Smoking isn't one of my many vices. But that doesn't mean I have something against those who've chosen that method of killing themselves. It's not like their addiction makes them bad people.
In fact, some of them are very nice. Stinky, nicotine-stained, and sporting burn marks on their clothes and speckles of phlegm on their prematurely wrinkled cheeks and chins — but otherwise, nice. If you asked, they'd probably give you their last butt.
If you do, I'd advise not standing too close, particularly when they're hacking out small, bloody pieces of their lungs.
And that's not the only thing they cough up. To buy a pack of cigarettes, a Maine smoker pays two bucks in state tax. If anti-tobacco advocates have their way, that amount would be increased to $3.50.
I make a hefty contribution to the state's general fund every time I pour a drink down my digestive tract, but that amount seems like nothing when compared to the lien imposed on those who get their kicks by fumigating their lungs. If I ever end up on welfare, I'll have the state's smoking population to thank for covering the costs of my food stamps, housing, and booze money.
Except, there's no chance that tobacco-tax increase will become law.
"It's not going anywhere," Republican state Representative Gary Knight of Livermore Falls, co-chair of the Taxation Committee, told the Capitol News Service last week. "No tax increases are going to pass this committee or this Legislature."
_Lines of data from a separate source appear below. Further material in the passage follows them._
(* ===== verification/TxnRefine.v ===== *)
(** * Transactions refine the key-value machine

    The machine of EtcdSpec.v extended with guarded transactions: evaluate the
    guard on the state, run the operations of one branch in order.  Txn of the
    use case, with everything below it down to the buckets, is a step of it. *)

From S2P Require Import Prelude.
From S2P Require Import Bolt.
From S2P Require Import Keys.
From S2P Require Import Domain.
From S2P Require Import Concrete.
From S2P Require Import Manager.
From S2P Require Import ConfigRepo.
From S2P Require Import ConfigReads.
From S2P Require Import EtcdRepo.
From S2P Require Import Repository.
From S2P Require Import Effects.
From S2P Require Import Store.
From S2P Require Import EtcdSpec.
From S2P Require Import ListSpec.
From S2P Require Import ConfigKV.
From S2P Require Import TxnSpec.
From stdpp Require Import base list gmap strings.
From Stdlib Require Import Ascii ZArith Lia.
Open Scope Z_scope.

(** ** The machine's transactions *)

(** What a condition asks of an entry, or of its absence (all numbers zero and no
    content): how the field stands to the wanted value in its order. *)
Definition field_order (cmp : KVCompare) (kv : option KVPair) : option comparison :=
  let num (f : KVPair -> Z) := Some (Z.compare (from_option f 0 kv) (cmp_WantRevision cmp)) in
  match cmp_Target cmp with
  | KVCompareVersion => num kv_Version
  | KVCompareCreateRevision => num kv_CreateRevision
  | KVCompareModRevision => num kv_ModRevision
  | KVCompareValue => Some (bytes_compare (default [] (kv ≫= kv_Value)) (cmp_WantValue cmp))
  | KVCompareTarget_unknown => None
  end.
Lemma Snapshot_holds n l r :
  (0 < n)%nat -> holds n l r ->
  Snapshot r = Ok (last_n n l) /\ Len r = Z.of_nat (Nat.min n (length l)).
Proof.
  intros Hn Hr. destruct Hr as [Hc Hl Hh Hf Hi] eqn:E0. clear E0.
  pose proof (Nat.mod_upper_bound (length l) n ltac:(lia)) as Hm.
  unfold Snapshot, Len, last_n. rewrite Hf, Hc, Hh. destruct (Nat.leb_spec n (length l)) as [Hge|Hlt]; simpl.
  - split; [|lia]. set (h := (length l mod n)%nat) in *.
    rewrite slice_prefix by lia. simpl. rewrite slice_all by lia. simpl. rewrite Nat2Z.id.
    rewrite Nat2Z.id. set (older := drop h (items r)).
    assert (Ho : length older = (n - h)%nat) by (unfold older; rewrite length_drop; lia).
    assert (Eout : copy (replicate n zero) older = older ++ replicate h zero).
    { unfold copy. rewrite length_replicate, take_ge by lia. f_equal.
      rewrite drop_replicate. f_equal. lia. }
    rewrite Eout. rewrite slice_all by (rewrite length_app, length_replicate; lia). simpl.
    replace (Z.to_nat (Z.of_nat n - Z.of_nat h)) with (length older) by lia.
    rewrite take_app_length, drop_app_length.
    rewrite copy_exact by (rewrite length_replicate, length_take; lia). f_equal.
    apply list_eq. intros j. rewrite lookup_drop.
    assert (Hmod : forall x, ((length l - n + x) mod n = (h + x) mod n)%nat).
    { intros x. rewrite <- (Nat.Div0.mod_add (length l - n + x) 1 n).
      replace (length l - n + x + 1 * n)%nat with (length l + x)%nat by lia.
      unfold h. by rewrite Nat.Div0.add_mod_idemp_l. }
    destruct (decide (j < n - h)%nat) as [Hj|Hj].
    + rewrite lookup_app_l by lia. unfold older. rewrite lookup_drop.
      rewrite <- (holds_lookup n l r) by (auto; lia). by rewrite Hmod, Nat.mod_small by lia.
    + rewrite lookup_app_r by lia. rewrite Ho. destruct (decide (j < n)%nat) as [Hjn|Hjn].
      * rewrite lookup_take_lt by lia. rewrite <- (holds_lookup n l r) by (auto; lia).
        rewrite Hmod. replace (h + j)%nat with (j - (n - h) + 1 * n)%nat by lia.
        rewrite Nat.Div0.mod_add, Nat.mod_small; [done|lia].
      * rewrite !lookup_ge_None_2; [done|lia|]. rewrite length_take. lia.
  - rewrite Nat.mod_small by done. split; [|lia]. rewrite slice_prefix by lia. simpl.
    rewrite Nat2Z.id, copy_exact by (rewrite length_replicate, length_take; lia). f_equal.
    replace (length l - n)%nat with 0%nat by lia. rewrite drop_0. apply list_eq. intros j.
    destruct (decide (j < length l)%nat) as [Hj|Hj].
    + rewrite lookup_take_lt by done. rewrite <- (holds_lookup n l r) by (auto; lia).
      by rewrite Nat.mod_small by lia.
    + rewrite !lookup_ge_None_2; [done|lia|]. rewrite length_take. lia.
Qed.
End ring.
End RingBuffer.

(** ** pagination.go, setops.go *)

Module SliceUtil.

(** A nil result and an empty one are the same to every caller. *)
Definition Paginate {T} (items : list T) (offset limit : Z) : outcome (list T) :=
  let total := Z.of_nat (length items) in
  if total <=? offset then Ok []
  else
    let sum := int64 (offset + limit) in
    slice items offset (Z.min sum total).

Section sets.
Context `{Countable T}.

Definition ToSet (s : list T) : gset T := foldl (fun out v => {[v]} ∪ out) ∅ s.

Definition NotIn (s : list T) (set : gset T) : list T :=
  foldl (fun out v => if bool_decide (v ∈ set) then out else out ++ [v]) [] s.

Definition In (s : list T) (set : gset T) : list T :=
  foldl (fun out v => if bool_decide (v ∈ set) then out ++ [v] else out) [] s.

(** The loop of FirstOverlap; [None] is the Go result with [ok == false]. *)
Fixpoint firstIn (set : gset T) (b : list T) : option T :=
  match b with
  | [] => None
  | v :: b => if bool_decide (v ∈ set) then Some v else firstIn set b
  end.

Definition FirstOverlap (a b : list T) : option T :=
  if (length a =? 0)%nat || (length b =? 0)%nat then None
  else firstIn (ToSet a) b.

Definition ComposePost (current added removed : list T) : list T :=
  let removeSet := ToSet removed in
  foldl (fun out v => if negb (bool_decide (v ∈ removeSet)) then out ++ [v] else out) [] current ++ added.

Lemma ToSet_elem s v : v ∈ ToSet s <-> v ∈ s.
Proof.
  unfold ToSet. assert (Hacc : forall out : gset T, v ∈ foldl (fun out v => {[v]} ∪ out) out s <-> v ∈ out \/ v ∈ s).
  { induction s as [|x s IH]; intros out; simpl; [set_solver|]. rewrite IH. set_solver. }
  rewrite Hacc. set_solver.
Qed.

(** The append loops are filters. *)
Lemma loop_filter (P : T -> bool) (s : list T) :
  foldl (fun out v => if P v then out ++ [v] else out) [] s = List.filter P s.
Proof.
  assert (Hacc : forall out, foldl (fun out v => if P v then out ++ [v] else out) out s = out ++ List.filter P s).
  { induction s as [|x s IH]; intros out; simpl; [by rewrite app_nil_r|].
    rewrite IH. destruct (P x); [by rewrite <- app_assoc|done]. }
  by rewrite Hacc.
Qed.
End sets.
End SliceUtil.

(** ** pathutil/normalize.go *)

(** [strings.TrimSuffix(s, suffix)]. *)
Definition trim_suffix (s suffix : bytes) : bytes :=
  if has_suffix s suffix then take (length s - length suffix) s else s.

Definition Normalize (path : bytes) : bytes :=
  if bool_decide (path = []) then str "/"
  else
    let path := if negb (has_prefix path (str "/")) then str "/" ++ path else path in
    trim_suffix path (str "/").
(* ===== verification/Publisher.v ===== *)
(** * The watch publisher: internal/transport/watch/publisher.go

    Subscriptions with a namespace and a path prefix, each with a buffered
    channel; a notification is offered to every matching one and dropped where
    the buffer is full.  Every method takes the publisher's mutex, so a run is a
    sequence of whole method calls and of receives by the subscribers.

    A channel is a heap object: its reader keeps it after the subscription is
    gone.  Sending on a closed channel and closing one twice panic. *)

From S2P Require Import Prelude.
From S2P Require Import Domain.
From S2P Require Import Concrete.
From S2P Require Import Manager.
From stdpp Require Import base list gmap strings.
From Stdlib Require Import Ascii ZArith Lia.
Open Scope Z_scope.

Definition defaultBufferSize : nat := 100.

(** A channel of WatchEvents: what is buffered, oldest first, and whether it is
    closed. *)
Record channel := mkChannel { ch_buf : list WatchEvent; ch_closed : bool }.

Record subscription := mkSubscription {
  s_pathPrefix : bytes;
  s_namespace : bytes;
  s_events : nat;      (* the channel, an index of the heap *)
}.

(** The keys of the Go map are the decimal forms of the numbers; [p_cleaned] are
    the ids whose sync.Once has run. *)
Record Publisher := mkPublisher {
  p_subscriptions : gmap Z subscription;
  p_nextID : Z;
  p_chans : list channel;
  p_cleaned : gset Z;
}.

Definition NewPublisher : Publisher := mkPublisher ∅ 0 [] ∅.

Definition set_chans (cs : list channel) (p : Publisher) : Publisher :=
  mkPublisher (p_subscriptions p) (p_nextID p) cs (p_cleaned p).

(** Subscribe: the id of the subscription (which stands for its cleanup function)
    and its channel. *)
Definition Subscribe (pathPrefix namespace : bytes) (p : Publisher) : Z * nat * Publisher :=
  let id := int64 (p_nextID p + 1) in
  let c := length (p_chans p) in
  (id, c,
   mkPublisher (<[id := mkSubscription pathPrefix namespace c]> (p_subscriptions p)) id
     (p_chans p ++ [mkChannel [] false]) (p_cleaned p)).

(** [close(c)]. *)
Definition close_chan (c : nat) (p : Publisher) : outcome Publisher :=
  match p_chans p !! c with
  | Some ch =>
      if ch_closed ch then Crash GoPanic
      else Ok (set_chans (<[c := mkChannel (ch_buf ch) true]> (p_chans p)) p)
  | None => Crash GoPanic
  end.

Definition forget (id : Z) (p : Publisher) : Publisher :=
  mkPublisher (delete id (p_subscriptions p)) (p_nextID p) (p_chans p) (p_cleaned p).

(** The cleanup function of a subscription, guarded by its sync.Once. *)
Definition cleanup (id : Z) (p : Publisher) : outcome Publisher :=
  if bool_decide (id ∈ p_cleaned p) then Ok p
  else
    let p := mkPublisher (p_subscriptions p) (p_nextID p) (p_chans p) ({[id]} ∪ p_cleaned p) in
    match p_subscriptions p !! id with
    | Some s => p ← close_chan (s_events s) p; Ok (forget id p)
    | None => Ok p
    end.

(** Shutdown closes every subscription. *)
Definition Shutdown `{RangeOrder} (p : Publisher) : outcome Publisher :=
  foldl (fun r kv => p ← r; p ← close_chan (s_events kv.2) p; Ok (forget kv.1 p))
        (Ok p) (rangeOrder (p_subscriptions p)).

Definition matches (sub : subscription) (event : WatchEvent) : bool :=
  if negb (bool_decide (s_namespace sub = [])) &&
     negb (bool_decide (s_namespace sub = ev_Namespace event)) then false
  else if bool_decide (ev_Path event = []) then true
  else if negb (bool_decide (s_pathPrefix sub = [])) &&
          negb (has_prefix (ev_Path event) (s_pathPrefix sub)) then false
  else true.

(** [select { case c <- event: default: }] *)
Definition offer (event : WatchEvent) (ch : channel) : channel :=
  if (length (ch_buf ch) <? defaultBufferSize)%nat
  then mkChannel (ch_buf ch ++ [event]) (ch_closed ch) else ch.

Definition send (c : nat) (event : WatchEvent) (p : Publisher) : outcome Publisher :=
  match p_chans p !! c with
  | Some ch =>
      if ch_closed ch then Crash GoPanic
      else Ok (set_chans (<[c := offer event ch]> (p_chans p)) p)
  | None => Crash GoPanic
  end.

Definition notify `{RangeOrder} (event : WatchEvent) (p : Publisher) : outcome Publisher :=
  foldl (fun r kv => p ← r;
           if negb (matches kv.2 event) then Ok p else send (s_events kv.2) event p)
        (Ok p) (rangeOrder (p_subscriptions p)).

(** The event each Notify method publishes, at the time [now]. *)
Definition event_of (n : notification) (now : Z) : WatchEvent :=
  match n with
  | NotifyCreated cfg =>
      mkWatchEvent EventTypeCreated (cfg_Path cfg) (cfg_Namespace cfg) (cfg_Revision cfg) (Some cfg) now
  | NotifyUpdated cfg =>
      mkWatchEvent EventTypeUpdated (cfg_Path cfg) (cfg_Namespace cfg) (cfg_Revision cfg) (Some cfg) now
  | NotifyDeleted path namespace revision =>
      mkWatchEvent EventTypeDeleted path namespace revision None now
  | NotifyConfigLocked cfg =>
      mkWatchEvent EventTypeLocked (cfg_Path cfg) (cfg_Namespace cfg) (cfg_Revision cfg) (Some cfg) now
  | NotifyConfigUnlocked cfg =>
      mkWatchEvent EventTypeUnlocked (cfg_Path cfg) (cfg_Namespace cfg) (cfg_Revision cfg) (Some cfg) now
  | NotifyNamespaceLocked namespace =>
      mkWatchEvent EventTypeNamespaceLocked [] namespace 0 None now
  | NotifyNamespaceUnlocked namespace =>
      mkWatchEvent EventTypeNamespaceUnlocked [] namespace 0 None now
  end.

(** A subscriber's receive: the next event, or that the channel is closed and
    drained; [None] would block. *)
Inductive received := Received (event : WatchEvent) | Drained | WouldBlock.

Definition receive (c : nat) (p : Publisher) : received * Publisher :=
  match p_chans p !! c with
  | None => (WouldBlock, p)
  | Some ch =>
      match ch_buf ch with
      | event :: rest => (Received event, set_chans (<[c := mkChannel rest (ch_closed ch)]> (p_chans p)) p)
      | [] => (if ch_closed ch then Drained else WouldBlock, p)
      end
  end.

(** ** Runs

    A cleanup function exists once its subscription was made: no call is made for
    an id that has not been handed out. *)

Inductive call :=
| CSubscribe (pathPrefix namespace : bytes)
| CCleanup (id : Z)
| CNotify (n : notification) (now : Z)
| CReceive (c : nat)
| CShutdown.

Definition run_call `{RangeOrder} (c : call) (p : Publisher) : outcome Publisher :=
  match c with
  | CSubscribe pathPrefix namespace => Ok (Subscribe pathPrefix namespace p).2
  | CCleanup id => if (1 <=? id) && (id <=? p_nextID p) then cleanup id p else Ok p
  | CNotify n now => notify (event_of n now) p
  | CReceive ch => Ok (receive ch p).2
  | CShutdown => Shutdown p
  end.

Fixpoint run `{RangeOrder} (cs : list call) (p : Publisher) : outcome Publisher :=
  match cs with
  | [] => Ok p
  | c :: cs => p' ← run_call c p; run cs p'
  end.

(** ** Invariant *)

(** The channel of every subscription is open and its own; buffers are bounded;
    every id was handed out. *)
Record pub_ok (p : Publisher) : Prop := {
  ok_open id s : p_subscriptions p !! id = Some s ->
    exists buf, p_chans p !! s_events s = Some (mkChannel buf false);
  ok_own id id' s s' : p_subscriptions p !! id = Some s -> p_subscriptions p !! id' = Some s' ->
    s_events s = s_events s' -> id = id';
  ok_bound : Forall (fun ch => (length (ch_buf ch) <= defaultBufferSize)%nat) (p_chans p);
  ok_id id : is_Some (p_subscriptions p !! id) -> 1 <= id <= p_nextID p;
  ok_next : 0 <= p_nextID p;
  ok_cleaned id : id ∈ p_cleaned p -> p_subscriptions p !! id = None /\ id <= p_nextID p;
}.

Lemma offer_bound event ch :
  (length (ch_buf ch) <= defaultBufferSize)%nat ->
  (length (ch_buf (offer event ch)) <= defaultBufferSize)%nat.
Proof.
  unfold offer. intros H. destruct (Nat.ltb_spec (length (ch_buf ch)) defaultBufferSize); simpl; [|done].
  rewrite length_app. simpl. lia.
Qed.

Lemma offer_closed event ch : ch_closed (offer event ch) = ch_closed ch.
Proof. unfold offer. by destruct (_ <? _)%nat. Qed.

(** Replacing the contents of a channel, not its state. *)
Lemma pub_ok_update p c ch ch' :
  pub_ok p -> p_chans p !! c = Some ch -> ch_closed ch' = ch_closed ch ->
  (length (ch_buf ch') <= defaultBufferSize)%nat ->
  pub_ok (set_chans (<[c := ch']> (p_chans p)) p).
Proof.
  intros [Ho Hown Hb Hid Hn Hcl0] Hc Hcl Hlen. split; simpl; try done.
  - intros id s Hs. destruct (Ho id s Hs) as [buf Hbuf].
    destruct (decide (s_events s = c)) as [<-|Hne].
    + rewrite list_lookup_insert_eq by by apply lookup_lt_Some in Hc.
      exists (ch_buf ch'). rewrite Hbuf in Hc. injection Hc as <-. simpl in Hcl. destruct ch'; simpl in *. congruence.
    + rewrite list_lookup_insert_ne by done. by exists buf.
  - by apply Forall_insert.
Qed.

Lemma send_ok p id s event :
  pub_ok p -> p_subscriptions p !! id = Some s ->
  exists ch, p_chans p !! s_events s = Some ch /\
    send (s_events s) event p = Ok (set_chans (<[s_events s := offer event ch]> (p_chans p)) p) /\
    pub_ok (set_chans (<[s_events s := offer event ch]> (p_chans p)) p).
Proof.
  intros Hp Hs. destruct (ok_open p Hp id s Hs) as [buf Hbuf]. eexists. split; [exact Hbuf|].
  unfold send. rewrite Hbuf. simpl. split; [done|].
  eapply pub_ok_update; [done|exact Hbuf|apply offer_closed|]. apply offer_bound.
  pose proof (ok_bound p Hp) as Hb. rewrite Forall_lookup in Hb. by apply (Hb _ _ Hbuf).
Qed.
Even if they did, GOP Governor Paul LePage promised during his campaign not to raise any taxes or fees under any circumstances, and his press secretary recently reiterated that pledge.
"He would veto that if it came across his desk," Adrienne Bennett told Capitol News. "The governor does not support increased fees or taxes."
Unless it's a tax on health insurance.
That's right, smokers, if you were thinking of using the money you'll be saving because the cigarette tax isn't going up to purchase policies to cover the medical bills you'll be incurring when they start excavating tumors from your major bodily organs, think again. You'll be needing that cash to cover the new tax on insurance policies.
Under the Republican health-reform plan, everyone in the state who has insurance will be forced to pay up to $6 per month to cover the expected shortfalls in the new high-risk pool that will provide coverage for people with pre-existing conditions, such as diseases caused by smoking. Some experts predict that charge will be insufficient to sop up all the red ink. (That is red ink, right? The Marlboro Man didn't cough all over the ledger page, did he?) That means that this new tax will have to be increased in less time than it takes cancer to metastasize.
If this nonsense seems familiar, it could be because the questionable and seemingly inadequate funding mechanism for the GOP health plan is a lot like the questionable and definitely inadequate funding mechanism that currently supports the Democrats' soon-to-be-extinct Dirigo Health program. The only real difference is the Dems never promised they wouldn't increase taxes and fees. In fact, a lot of them promised they would. Which is why some people vote for donkey-party candidates. They prefer to be ripped off by thieves who tell them right up front they're going to be robbed.